The 10-K also said the parties agreed to arbitrate the dispute, a hearing began Oct. 9, 2013, and on Dec. 10, “Cerner received an interim ruling on the arbitration awarding Trinity damages and awarding Cerner part of its counterclaim to collect accounts receivable.” Cerner reportedly “recognized a gross pre-tax charge of $106.2 million in the fourth quarter of 2013, which is included in the general and administrative expense in our consolidated statement of operation,” its 10-K said.

As of Dec. 28, “this matter has been resolved and paid,” according to the Cerner statement. Meanwhile, Trinity “is continuing as a client of Cerner for its clinical solutions,” it said.

An earlier Cerner SEC filing, an 8-K filed Dec. 12, 2013, referenced the arbitration as “pending,” and said an “interim award ruling” had been made. It said, “Cerner strongly disagrees with the award,” but anticipates taking a charge against its fourth-quarter earnings of 18 cents to 19 cents per share.

An even earlier SEC filing, a 10-Q quarterly report filed Oct. 25, 2013, said Trinity was claiming damages —supported by an expert witness—totaling $240 million, but Cerner's expert witness estimated Trinity's total damages “assuming any liability by Cerner” as ranging “up to $4 million.”

Trinity Vice President Randy Schwan confirmed a settlement had been reached and other facts as stated in Cerner's SEC filings but declined further comment on the case. Cerner spokeswoman Megan Moriarty said, since the arbitration was confidential, “We cannot share further details beyond what was included in the filing.” However, Moriarty added, “We shared this six months ago about a matter that dates back to 2008, and remain confident in our patient accounting solution, which is in place at 935 facilities worldwide, and take pride in helping our clients achieve successful clinical and financial outcomes.”
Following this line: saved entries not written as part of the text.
Lemma pushed_tree : search_tree_ok pushed.
Proof.
  pose proof top_running as Hv. destruct (i_tree _ _ _ HI) as [H1 H2 H3 H4 H5 H6 H7]. destruct pushed_new as [Hd _].
  destruct (pushed_old v (proj1 Hv)) as (Hdv & _ & HvT).
  assert (Htop : ∀ y, on_stack (df_stack st) y → disc st y ≤ disc st v).
  { intros y Hy. rewrite Hst in Hy. apply on_stack_cons in Hy as [->|Hy]; [done|]. rewrite Hst in H1.
    destruct (chain_top _ _ _ _ _ H1 y Hy) as [? _]. lia. }
  split.
  - change (stack_chain (disc pushed) ((w, Some v, 0) :: (v, par, S idx) :: rest)). split; [done|]. split; [rewrite Hdv, Hd; done|]. split; [by eexists _, _, _|].
    apply (pushed_chain (disc st)).
    + intros x Hx. rewrite on_stack_cons in Hx. assert (Hx' : on_stack (df_stack st) x) by (by rewrite Hst, on_stack_cons).
      by destruct (pushed_old x (proj1 (H2 x Hx'))).
    + rewrite Hst in H1. destruct par; exact H1.
  - intros x [->|Hx]%pushed_stack; apply pushed_running; [by right|left; by apply H2].
  - apply pushed_running. by left.
  - intros x z Hx%pushed_done Hxz. unfold pushed. cbn [vis]. apply elem_of_union. right. by apply (H4 x).
  - intros x y z Hx%pushed_done Hy Hxy Hxz. destruct (pushed_old z (H4 x z Hx Hxz)) as (-> & _ & ?).
    apply pushed_stack in Hy as [->|Hy]; [by rewrite Hd|]. destruct (pushed_old x (proj1 (proj1 Hx))) as (Ex & _).
    destruct (pushed_old y (proj1 (H2 y Hy))) as (Ey & _). rewrite Ex, Ey in *. by apply (H5 x y).
  - intros x y [->|Hy]%pushed_stack Hx Hxy.
    + apply pushed_running in Hx as [Hx| ->]; [|done]. destruct (pushed_old x (proj1 Hx)) as (Ex & _ & ?). lia.
    + destruct (pushed_old y (proj1 (H2 y Hy))) as (Ey & _). rewrite Ey in *.
      assert (Hold : ∀ u, running st u → disc st y ≤ disc st u →
        rtc (IN (λ z, running pushed z ∧ disc st y ≤ disc pushed z)) y u).
      { intros u Hu Hyu. eapply inside_weaken; [|by apply (H6 u y Hy Hu Hyu)]. simpl. intros z [Hz Hyz].
        destruct (pushed_old z (proj1 Hz)) as (-> & _). split; [apply pushed_running; by left|done]. }
      apply pushed_running in Hx as [Hx| ->].
      * destruct (pushed_old x (proj1 Hx)) as (Ex & _). rewrite Ex in Hxy. by apply Hold.
      * eapply rtc_r; [apply (Hold v); [done|by apply Htop]|]. split_and!; [done|apply pushed_running; by left| |apply pushed_running; by right|].
        { rewrite Hdv. by apply Htop. } { rewrite Hd. specialize (Htop y Hy). lia. }
  - assert (Hold : ∀ u m, running st u → disc st u ≤ m → rtc (IN (λ z, running pushed z ∧ disc pushed z ≤ m)) start u).
    { intros u m Hu Hum. eapply inside_weaken; [|by apply (H7 u Hu)]. simpl. intros z [Hz Hzu].
      destruct (pushed_old z (proj1 Hz)) as (-> & _). split; [apply pushed_running; by left|lia]. }
    intros x Hx. apply pushed_running in Hx as [Hx| ->].
    + destruct (pushed_old x (proj1 Hx)) as (-> & _). by apply Hold.
    + rewrite Hd. eapply rtc_r; [apply (Hold v); [done|lia]|].
      split_and!; [done|apply pushed_running; by left|lia|apply pushed_running; by right|lia].
Qed.

Lemma pushed_hangs y x : on_stack (df_stack st) y → running st x → hangs pushed y x → hangs st y x.
Proof.
  intros Hy Hx [H1 H2]. pose proof (r_stack _ (i_tree _ _ _ HI)) as Hs. unfold hangs.
  destruct (pushed_old y (proj1 (Hs y Hy))) as (Ey & _), (pushed_old x (proj1 Hx)) as (Ex & _). rewrite Ex, Ey in *.
  split; [done|]. intros z Hz Hzx. specialize (H2 z). destruct (pushed_old z (proj1 (Hs z Hz))) as (Ez & _). rewrite Ez in H2.
  apply H2; [|done]. apply pushed_stack. by right.
Qed.

Lemma pushed_hangs_new x : running st x → ¬ hangs pushed w x.
Proof.
  intros Hx [H1 _]. destruct pushed_new as [Hd _]. destruct (pushed_old x (proj1 Hx)) as (Ex & _ & ?). rewrite Ex, Hd in H1. lia.
Qed.

Lemma pushed_low : low_ok adj pushed.
Proof.
  destruct (i_low _ _ _ HI) as [H1 H2 H3]. destruct pushed_new as [Hd Hlw]. pose proof top_running as Hv.
  pose proof (r_stack _ (i_tree _ _ _ HI)) as Hs.
  assert (Hframe : ∀ u q i, (u, q, i) ∈ df_stack pushed →
    (u, q, i) = (w, Some v, 0) ∨ u ∈ vis st ∧ ∃ i', (u, q, i') ∈ df_stack st ∧ (i = i' ∨ u = v ∧ q = par ∧ i' = idx ∧ i = S idx)).
  { intros u q i Hu. unfold pushed in Hu. cbn [df_stack] in Hu. apply elem_of_cons in Hu as [E|[[= -> -> ->]|Hu]%elem_of_cons]; [by left|right..].
    - split; [apply Hv|]. exists idx. rewrite Hst. split; [by left|by right].
    - assert (Hu' : (u, q, i) ∈ df_stack st) by (rewrite Hst; by right). split; [|by exists i; split; [|left]].
      apply Hs. apply on_stack_frame. eauto. }
  split.
  - intros u q i j l' z Hu Hl' Hj Hz. apply Hframe in Hu as [[= -> -> ->]|(Hu & i' & Hi' & Hcase)]; [lia|].
    assert (Hold : j < i' → z ∈ vis pushed ∧ (q ≠ Some z → low pushed u ≤ disc pushed z)).
    { intros Hji. destruct (H1 u q i' j l' z Hi' Hl' Hji Hz) as [Hzv Hle]. destruct (pushed_old u Hu) as (_ & -> & _).
      destruct (pushed_old z Hzv) as (-> & _). split; [unfold pushed; cbn [vis]; set_solver|done]. }
    destruct Hcase as [->|(-> & -> & -> & ->)]; [by apply Hold|]. destruct (decide (j = idx)) as [->|]; [|apply Hold; lia].
    assert (l' = l) as -> by congruence. assert (z = w) as -> by congruence.
    split; [unfold pushed; cbn [vis]; set_solver|]. intros _. destruct (pushed_old v Hu) as (_ & -> & ?). rewrite Hd.
    destruct (H2 v par idx Hi') as [? _]. lia.
  - intros u q i Hu. apply Hframe in Hu as [[= -> -> ->]|(Hu & i' & Hi' & _)]; [rewrite Hd, Hlw; split; [done|lia]|].
    destruct (H2 u q i' Hi') as [Hle Hx]. destruct (pushed_old u Hu) as (-> & -> & _). split; [done|].
    intros Hlt. destruct (Hx Hlt) as (x & z & Hxr & Hux & Hxz & Hzv & Hz & Hno). exists x, z.
    destruct (pushed_old x (proj1 Hxr)) as (-> & _), (pushed_old z Hzv) as (-> & _).
    split_and!; [apply pushed_running; by left|done|done|unfold pushed; cbn [vis]; set_solver|done|done].
  - intros y x z [->|Hy]%pushed_stack Hx%pushed_done Hh Hxz; [by destruct (pushed_hangs_new x (proj1 Hx))|].
    destruct (pushed_old y (proj1 (Hs y Hy))) as (_ & -> & _).
    destruct (pushed_old z (r_closed _ (i_tree _ _ _ HI) x z Hx Hxz)) as (-> & _).
    apply (H3 y x z Hy Hx); [|done]. by apply pushed_hangs; [|apply Hx|].
Qed.

(** The start is left by a second child: what is done is cut off from it. *)
Lemma second_child_cuts c : par = None → c ≠ start → running st c → cut_vertex A start.
Proof.
  intros -> Hc Hcr. pose proof (i_tree _ _ _ HI) as Hr. pose proof (r_chain _ Hr) as Hch. rewrite Hst in Hch. destruct Hch as [-> Hrest].
  assert (Hdone : ∀ x, running st x → x ≠ start → done_ st x).
  { intros x Hx Hne. split; [done|]. rewrite Hst, Hrest. intros [?|?%not_elem_of_nil]%on_stack_cons; done. }
  exists c, w. split_and!; [done|by intros ->; apply Hnew, (r_start _ Hr)| |].
  - etrans; [apply (rtc_sym _ _ _ Hsym)|by apply rtc_once]. eapply inside_path, (r_pre _ Hr), Hcr.
  - intros Hp. apply (rtc_closed _ (λ x, running st x ∧ x ≠ start)) in Hp as [[? _] _]; [done| |done].
    intros a b [Ha Hne] (Hab & _ & Hb). split; [|done]. split; [by apply (r_closed _ Hr a b (Hdone a Ha Hne))|].
    intros Hb0. apply (proj2 Ha). by apply (HV0 b a Hb0), Hsym.
Qed.

Lemma pushed_out : out_ok pushed.
Proof.
  destruct (i_out _ _ _ HI) as [H1 H2 H3 H4 H5 H6 H7 H8]. pose proof top_running as Hv.
  pose proof (i_tree _ _ _ HI) as Hr. pose proof (i_times _ _ _ HI) as Ht.
  assert (Hn : ∀ x, x ∈ vis st → x ≠ w) by (by intros x Hx ->).
  assert (Hnb : ∀ a b, b ∈ vis st → ¬ on_stack (df_stack st) b → A a b → a ∈ vis st).
  { intros a b Hb Hon Hab. destruct (decide (b ∈ V0)) as [Hb0|Hb0].
    - apply (t_old _ _ Ht), (HV0 b a Hb0). by apply Hsym.
    - apply (r_closed _ Hr b a); [|by apply Hsym]. by split. }
  split.
  - intros a b Hb Hon Hab. rewrite pushed_stack in Hon. unfold pushed in Hb. cbn [vis] in Hb.
    assert (Hb' : b ∈ vis st) by set_solver. assert (Hon' : ¬ on_stack (df_stack st) b) by tauto.
    pose proof (Hnb a b Hb' Hon' Hab) as Ha. destruct (pushed_old a Ha) as (-> & _), (pushed_old b Hb') as (-> & _). by apply H1.
  - intros e (a & b & -> & Hab & Hlt & Hb & Hon)%H2. exists a, b. pose proof (Hnb a b Hb Hon Hab) as Ha.
    destruct (pushed_old a Ha) as (-> & _), (pushed_old b Hb) as (-> & _). split_and!; try done.
    + unfold pushed. cbn [vis]. set_solver.
    + rewrite pushed_stack. intros [->|?]; [by apply (Hn w)|done].
  - done.
  - done.
  - done.
  - intros p x Hp%pushed_done Hps Hpa Hx Hxp. change (articulation_points (df_out pushed)) with (articulation_points (df_out st)) in Hpa.
    apply pushed_running in Hx as [Hx| ->]; [by apply H6|].
    assert (Hvp : v ≠ p) by (intros ->; apply (proj2 Hp); rewrite Hst; apply on_stack_cons; by left).
    eapply rtc_r; [by apply (H6 p v)|]. by split_and!.
  - intros y x [->|Hy]%pushed_stack Hys Hya Hx%pushed_done Hh; [by destruct (pushed_hangs_new x (proj1 Hx))|].
    destruct (H7 y x Hy Hys Hya Hx) as (z & Hz & Hzy & Hp); [by apply pushed_hangs; [|apply Hx|]|].
    exists z. destruct (pushed_old z (proj1 Hz)) as (-> & _), (pushed_old y (proj1 (r_stack _ Hr y Hy))) as (-> & _).
    split_and!; [apply pushed_running; by left|done|done].
  - unfold pushed. cbn [df_root_children]. destruct (decide (par = None)) as [Hp|Hp].
    + assert (Hvs : v = start) by (pose proof (r_chain _ Hr) as Hc; rewrite Hst, Hp in Hc; by destruct Hc).
      destruct (df_root_children st) as [|[|n]].
      * exists w. split_and!; [by intros ->; apply Hnew, (r_start _ Hr)|apply pushed_running; by right|].
        intros x [Hx| ->]%pushed_running Hne; [by apply H8 in Hx|done].
      * destruct H8 as (c & Hc & Hcr & _). by apply (second_child_cuts c).
      * done.
    + destruct par as [p|]; [|done]. pose proof (r_chain _ Hr) as Hc. rewrite Hst in Hc.
      destruct (chain_parent _ _ _ _ _ Hc) as (Hpo & _ & Hpv).
      assert (Hvs : v ≠ start).
      { intros ->. assert (Hp' : running st p) by (apply (r_stack _ Hr); rewrite Hst; apply on_stack_cons; by right).
        pose proof (start_first _ _ _ Ht Hr Hp'). lia. }
      destruct (df_root_children st) as [|[|n]]; [|destruct H8 as (c & Hc1 & Hc2 & H8)|done].
      * by apply H8 in Hv.
      * exists c. split_and!; [done|apply pushed_running; by left|]. intros x [Hx| ->]%pushed_running Hne; [by apply H8|].
        eapply rtc_r; [by apply (H8 v)|]. by split_and!.
Qed.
Nashville lawyer Michael Dagley of Bass, Berry & Sims, represented the hospital. Dagley, who has more than 30 years' experience in commercial litigation, said he was unable to discuss specifics of the case, but said the relationships between provider organizations and health information technology companies are unusual.

“Of all the different kind of commercial relationships I've seen, I've never seen anything like what I've seen with healthcare and IT vendors,” Dagley said. “I've never seen—so uniformly across all the vendors—(vendors) overpromise and under deliver. The other thing is the seeming lack of concern of the consequences. It's really remarkable.”

Typically, Dagley said, IT contracts are written by the vendor and contain clauses to eliminate “consequential damages.” Under such contract terms, “The damages are limited till you get your money back for the product,” but that doesn't include money spent on training, the cost of de-installing and converting to another system. “Those are all elements of consequential damages that the contract says the provider can't cover. That's why most hospitals have not sued. They see their legal rights as being confined to the contract.”

Alternative causes of action, Dagley said, can be found under state and common law provisions of consumer fraud, that is, representations of product capabilities and benefits that don't pan out in actual usage. Under the law, a manufacturer—including software developers—cannot contract around misrepresentations, he said.

As a result, healthcare organizations should keep all sales materials and bless those employees Dagley referred to “the pack rats.” Every organization has a few people “who save everything,” including meeting notes when sales pitches, product demonstrations and subsequent question-and-answer sessions are being held with vendors before any contract to purchase is signed. In preparing a consumer law case, everyone who has heard a sales pitch is interviewed and their notes and materials are gathered. In essence, “You try to recreate the meeting,” where the pitches were made, Dagley said.

“Courts have held companies' feet to the fire about functionality,” he said. “The cases are very favorable to consumers.”